Peace

Peace

Saturday 1 April 2017

Beloved

A question I have been pondering over the recent years is whether we as God’s people believe we are God’s beloved. Do we believe that we are connected to God, made in God’s image and do we accept our call to act that out in our communities? Do we act as if we are chosen and accept the flawed nature of our being? Being God’s chosen does not mean that God likes us over another person or that we are better than anyone. The beloved of God, those connected to God are quite flawed as people or are at least ordinary people.

It is not that God thinks any one is more worthy but it is that God chooses us for the sake of communicating this state of “being chosen” to everybody else. It is a paradox that we as God’s chosen miss and take a long time to learn and to see the depth to which we are being led. So, the question is, have we accepted that we are chosen and that our role is to lead and support others in finding this depth of relationship with God. It seems, we to are slow learners like those who have gone before us and we tend to remain at an immature level of exclusive election. We see only ourselves and eliminate those around us from the experience of finding connection to God.

The principle I am advocating here is that you can only transform people to the degree that you have been transformed. We can only lead others as far as we have gone. We have no ability to affirm or to communicate to another person that they are good or special until we know it strongly for ourselves. Once we have got hold of this, we will cease to worry about being centre stage and we will have the time and energy to support other people on their journey to connectedness and acceptance as the beloved of God. If we do not understand the inclusiveness of being a member of Christs body, then our religion almost always becomes exclusive against the unworthy or impure.

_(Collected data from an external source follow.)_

(** X8.  Two requests share a cache key only when user, page and limit all
    agree: no identifier, whatever characters it holds, makes the key of
    one user's page coincide with the key of another's. *)
Theorem cacheKey_injective (userId userId' : string) (page page' limit limit' : Z) :
  cacheKey userId page limit = cacheKey userId' page' limit'
  ↔ userId = userId' ∧ page = page' ∧ limit = limit'.
Proof.
  split; [|by intros (-> & -> & ->)].
  unfold cacheKey. intros Heq.
  apply (inj (String.app "chat_history:")) in Heq.
  change (userId +:+ String ":" (pretty page +:+ String ":" (pretty limit))
          = userId' +:+ String ":" (pretty page' +:+ String ":" (pretty limit')))
    in Heq.
  rewrite <- !append_cons, <- !append_assoc in Heq.
  apply cut_at_last_colon in Heq as [Heq Hlimit]; try apply pretty_Z_no_colon.
  apply cut_at_last_colon in Heq as [-> Hpage]; try apply pretty_Z_no_colon.
  by apply (inj pretty) in Hlimit as ->; apply (inj pretty) in Hpage as ->.
Qed.

(** ** routes/chatRoutes.js: the rate governor *)

Lemma rateLimit_other (cfg : RateGovernor.config) (now : Z) (u v : string)
    (m : gmap string RateGovernor.rate_entry) :
  u ≠ v →
  (RateGovernor.rateLimit cfg now u m).1 !! v = RateGovernor.sweep cfg now m !! v.
Proof.
  intros Hne. unfold RateGovernor.rateLimit. cbn zeta.
  destruct (RateGovernor.sweep cfg now m !! u) as [userLimit|].
  - destruct (decide (RateGovernor.count userLimit >= RateGovernor.MAX_REQUESTS cfg));
      cbn [fst]; [done | by rewrite lookup_insert_ne].
  - cbn [fst]. by rewrite lookup_insert_ne.
Qed.

(** X9.  The governor keeps the users apart.  A request of one user
    leaves the live entry of every other user as it is, and whether it
    passes depends on the requester's own entry only. *)
Theorem rate_limit_is_per_user (cfg : RateGovernor.config) (now : Z)
    (u v : string) (m : gmap string RateGovernor.rate_entry) :
  u ≠ v →
  (∀ e, m !! v = Some e → ¬ RateGovernor.stale cfg now e →
        (RateGovernor.rateLimit cfg now u m).1 !! v = Some e)
  ∧ (m !! v = None → (RateGovernor.rateLimit cfg now u m).1 !! v = None)
  ∧ (∀ m', m' !! u = m !! u →
           (RateGovernor.rateLimit cfg now u m').2
           = (RateGovernor.rateLimit cfg now u m).2).
Proof.
  intros Hne. split; [|split].
  - intros e He Hlive. rewrite rateLimit_other by done. by apply sweep_lookup.
  - intros Hnone. rewrite rateLimit_other by done.
    apply sweep_lookup_None. intros e He. congruence.
  - intros m' Hsame. unfold RateGovernor.rateLimit. cbn zeta.
    assert (RateGovernor.sweep cfg now m' !! u = RateGovernor.sweep cfg now m !! u)
      as ->.
    { unfold RateGovernor.sweep. rewrite !map_lookup_filter, Hsame. done. }
    destruct (RateGovernor.sweep cfg now m !! u) as [userLimit|]; [|done].
    by destruct (decide _).
Qed.

Lemma rate_limit_is_per_user_witness :
  "u" ≠ "v"
  ∧ (RateGovernor.rateLimit RateGovernor.default_config 5 "u"
       {["v" := RateGovernor.mkEntry 100 0]}).1 !! "v"
    = Some (RateGovernor.mkEntry 100 0).
Proof.
  split; [discriminate|].
  apply (proj1 (rate_limit_is_per_user RateGovernor.default_config 5 "u" "v"
                  {["v" := RateGovernor.mkEntry 100 0]} ltac:(discriminate))).
  - reflexivity.
  - vm_compute. discriminate.
Defined.

(** X10.  A denied request costs nothing and buys nothing: the entry of
    the user keeps its count and its window start, so requests made while
    the window is full do not prolong it, and the first request after the
    window has passed opens a new window with count 1. *)
Theorem denied_request_keeps_window (cfg : RateGovernor.config) (now later : Z)
    (userId : string) (start c : Z) (m : gmap string RateGovernor.rate_entry) :
  m !! userId = Some {| RateGovernor.count := c; RateGovernor.window_start := start |} →
  now - start ≤ RateGovernor.RATE_LIMIT_WINDOW cfg →
  RateGovernor.MAX_REQUESTS cfg ≤ c →
  later - start > RateGovernor.RATE_LIMIT_WINDOW cfg →
  let denied := RateGovernor.rateLimit cfg now userId m in
  (∃ body, denied.2 = RateGovernor.Respond 429 body)
  ∧ denied.1 !! userId =
      Some {| RateGovernor.count := c; RateGovernor.window_start := start |}
  ∧ (RateGovernor.rateLimit cfg later userId denied.1).2 = RateGovernor.Next
  ∧ (RateGovernor.rateLimit cfg later userId denied.1).1 !! userId =
      Some {| RateGovernor.count := 1; RateGovernor.window_start := later |}.
Proof.
  intros Hentry Hnow Hfull Hlater denied. subst denied.
  rewrite (full_window_denies cfg now userId start c m Hentry Hnow Hfull).
  cbn [fst snd].
  assert (RateGovernor.sweep cfg now m !! userId =
            Some {| RateGovernor.count := c; RateGovernor.window_start := start |})
    as Hswept.
  { apply sweep_lookup. split; [done|]. unfold RateGovernor.stale. simpl. lia. }
  split; [eauto|]. split; [exact Hswept|].
  rewrite stale_entry_is_absent.
  - cbn [fst snd]. split; [done|]. apply lookup_insert_eq.
  - intros e He. rewrite Hswept in He. injection He as <-.
    unfold RateGovernor.stale. simpl. lia.
Qed.

Lemma denied_request_keeps_window_witness :
  ({["u" := RateGovernor.mkEntry 100 0]} : gmap string RateGovernor.rate_entry) !! "u"
    = Some (RateGovernor.mkEntry 100 0)
  ∧ 500 - 0 ≤ RateGovernor.RATE_LIMIT_WINDOW RateGovernor.default_config
  ∧ RateGovernor.MAX_REQUESTS RateGovernor.default_config ≤ 100
  ∧ 900001 - 0 > RateGovernor.RATE_LIMIT_WINDOW RateGovernor.default_config
  ∧ (RateGovernor.rateLimit RateGovernor.default_config 900001 "u"
       (RateGovernor.rateLimit RateGovernor.default_config 500 "u"
          {["u" := RateGovernor.mkEntry 100 0]}).1).2 = RateGovernor.Next.
Proof.
  split; [reflexivity|]. split; [vm_compute; discriminate|].
  split; [vm_compute; discriminate|]. split; [reflexivity|].
  exact (proj1 (proj2 (proj2 (denied_request_keeps_window
           RateGovernor.default_config 500 900001 "u" 0 100
           {["u" := RateGovernor.mkEntry 100 0]} eq_refl
           ltac:(vm_compute; discriminate) ltac:(vm_compute; discriminate)
           eq_refl)))).
Defined.

Lemma served_snoc (cfg : RateGovernor.config) (reqs : list (Z * string))
    (now : Z) (userId : string) :
  ∀ m, served cfg (reqs ++ [(now, userId)]) m
       = (RateGovernor.rateLimit cfg now userId (served cfg reqs m)).1.
Proof.
  induction reqs as [|[t u] rest IH]; intros m; [done|].
  simpl. apply IH.
Qed.

(** X11.  Whatever users send requests in whatever order, starting from
    the empty map, every entry of the map counts at least one request and
    at most the maximum, never more than its user has sent, and its window
    starts at the time of one of that user's requests. *)
Theorem counters_stay_in_range (cfg : RateGovernor.config)
    (reqs : list (Z * string)) (k : string) (e : RateGovernor.rate_entry) :
  1 ≤ RateGovernor.MAX_REQUESTS cfg →
  served cfg reqs ∅ !! k = Some e →
  1 ≤ RateGovernor.count e ≤ RateGovernor.MAX_REQUESTS cfg
  ∧ RateGovernor.count e ≤ Z.of_nat (length (filter (λ r, r.2 = k) reqs))
  ∧ (RateGovernor.window_start e, k) ∈ reqs.
Proof.
  intros Hmax. revert k e.
  induction reqs as [|[now u] reqs IH] using rev_ind; intros k e He.
  - simpl in He. by rewrite lookup_empty in He.
  - rewrite served_snoc in He.
    rewrite filter_app, length_app, elem_of_app.
    destruct (decide (u = k)) as [->|Hne].
    + rewrite filter_cons_True, filter_nil by done.
      unfold RateGovernor.rateLimit in He. cbn zeta in He.
      destruct (RateGovernor.sweep cfg now (served cfg reqs ∅) !! k)
        as [userLimit|] eqn:Hu.
      * apply sweep_lookup in Hu as [Hu _].
        destruct (IH _ _ Hu) as (Hrange & Hsent & Hstart).
        destruct (decide (RateGovernor.count userLimit
                          >= RateGovernor.MAX_REQUESTS cfg)) as [Hfull|Hroom];
          cbn [fst] in He.
        -- apply sweep_lookup in He as [He _].
           assert (e = userLimit) as -> by congruence.
           split; [done|]. split; [simpl; lia | by left].
        -- rewrite lookup_insert_eq in He. injection He as <-. simpl.
           split; [lia|]. split; [lia | by left].
      * cbn [fst] in He. rewrite lookup_insert_eq in He. injection He as <-.
        simpl. split; [lia|]. split; [lia|]. right. by apply list_elem_of_singleton.
    + rewrite rateLimit_other in He by done.
      apply sweep_lookup in He as [He _].
      destruct (IH _ _ He) as (Hrange & Hsent & Hstart).
      split; [done|]. split; [lia | by left].
Qed.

Sadly, parts of the Body of Christ practice this sort of exclusion today. Our parish or
congregation or denomination then becomes ‘my belonging system’ instead of being good news for those who don’t belong. This is the opposite of what Jesus did and what God through Jesus Christ calls us to do and to be.  This kind of exclusiveness is unable to see the gift of our connection with God as a gift for others. Instead we see it as a gift for ourselves. We do then end up in a very smug and self-satisfied religion which excludes others and becomes inward focused.  

In no way is the Christian faith designed to make us think that we are better or to create a group that is superior. For me it is more about the gathering of the weak and the wounded to enable us to see how God transforms and heals. Note that it is God who gets the glory and not God’s creation. True belief means that we can see that we are an immoral minority. However we are also shown that we are able to be for God the starter yeast, the savouring salt, or light to show the way. It should be obvious to us that yeast is not the dough, salt is not the meal and light always illuminates something else.

I come back to that question of why we seem unable or unwilling to honour our call from God. Why is our yeast not enabling the dough to rise, why is our salt not savouring the meal and why has our light become so dim? In this there is much to reflect on, and most importantly of all for us to seek our connectedness again with God and honour our role as God’s beloved wherever we are.